I was 8 when she left.
I don't think of her much. Don't care to. Don't want to. It sounds awful. Hateful. But it's how I feel. I didn't take my first breath until she'd taken her last.
I spent a lot of time in front of different people, on different couches, in a number of offices. All of them fitted with kind smiles and armed with nervous pens/pencils that tapped rhythmically against legal size pads of various colors.
I tried imagining what they were writing. It made me feel important. Important until I peeked once and discovered random doodles and idle scribbling. I was invisible again, so...I stopped breathing.
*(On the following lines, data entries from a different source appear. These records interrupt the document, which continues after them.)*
(** A task of one point is outside what [CheckTransitions] can be called
    on: with a start point cached and a state that is flying, the call
    reads [task_points[1]] (or faults before that) and returns nothing. *)
Lemma CheckTransitions_needs_two_points state state_last (t : Task) :
  length (OrderedTask.task_points t) = 1 ->
  is_Some (OrderedTask.taskpoint_start t) ->
  AircraftState.flying state = true ->
  is_ret (CheckTransitions state state_last t) = false.
Proof.
  intros Hl [a Hs] Hf.
  destruct (CheckTransitions state state_last t) as [[r t']|] eqn:H; [exfalso|reflexivity].
  unfold CheckTransitions in H. rewrite Hs in H. inv_bind H.
  destruct (placed_size _ _ (quiet_placed _ _ (quiet_ScanActive_from _ _ _ E))) as [L A].
  assert (Ha : OrderedTask.active_task_point t = 0).
  { unfold ScanActive_from in E. inv_bind E. inv_bind E.
    unfold at_index in E1.
    destruct (OrderedTask.task_points t !! OrderedTask.active_task_point t) eqn:Lk;
      [|discriminate].
    apply lookup_lt_Some in Lk. lia. }
  rewrite Hf in H. cbn [negb] in H. cbv zeta in H.
  rewrite L, Hl, A, Ha in H. cbn in H.
  inv_bind H. clear H.
  change (CheckTransitions_loop 1 0 0 1 state state_last
            {| FlatBoundingBox.center :=
                 ProjectInteger (OrderedTask.task_projection x)
                   (AircraftState.location state);
               FlatBoundingBox.radius := 1 |}
            {| FlatBoundingBox.center :=
                 ProjectInteger (OrderedTask.task_projection x)
                   (AircraftState.location state_last);
               FlatBoundingBox.radius := 1 |} false x = Ret x0) in E0.
  cbn [CheckTransitions_loop Z.leb Z.compare] in E0. inv_bind E0.
  apply CheckTransitions_body_reads_second in E1; [lia|congruence].
Qed.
It was easier that way, surfacing only to take tiny breaths when in the company of my Grandmother who took me in after she'd gone.
I was 8 when she left.
I don't think of her much, if at all. In fact, I pretend she doesn't exist, never existed. When I've been asked, I say simply: She died in childbirth. It sounds awful. Hateful. But it's how I feel.
But 2 weeks ago, I was reminded. How my life began when hers had stopped. And I'm angry. Hurt. Did I miss the signs? How did I not know? Shouldn't I have seen? And worse...did I have a hand in the injury?
I know what it's like to stop breathing. I lived a great deal of my life without it, but when he stopped breathing. It was awful.
This time, I cared. Breathed through it, anguished, and was scared shitless.
This is what it means to have family - you learn to breathe through it all, even when things go bad.
Especially, when things go bad.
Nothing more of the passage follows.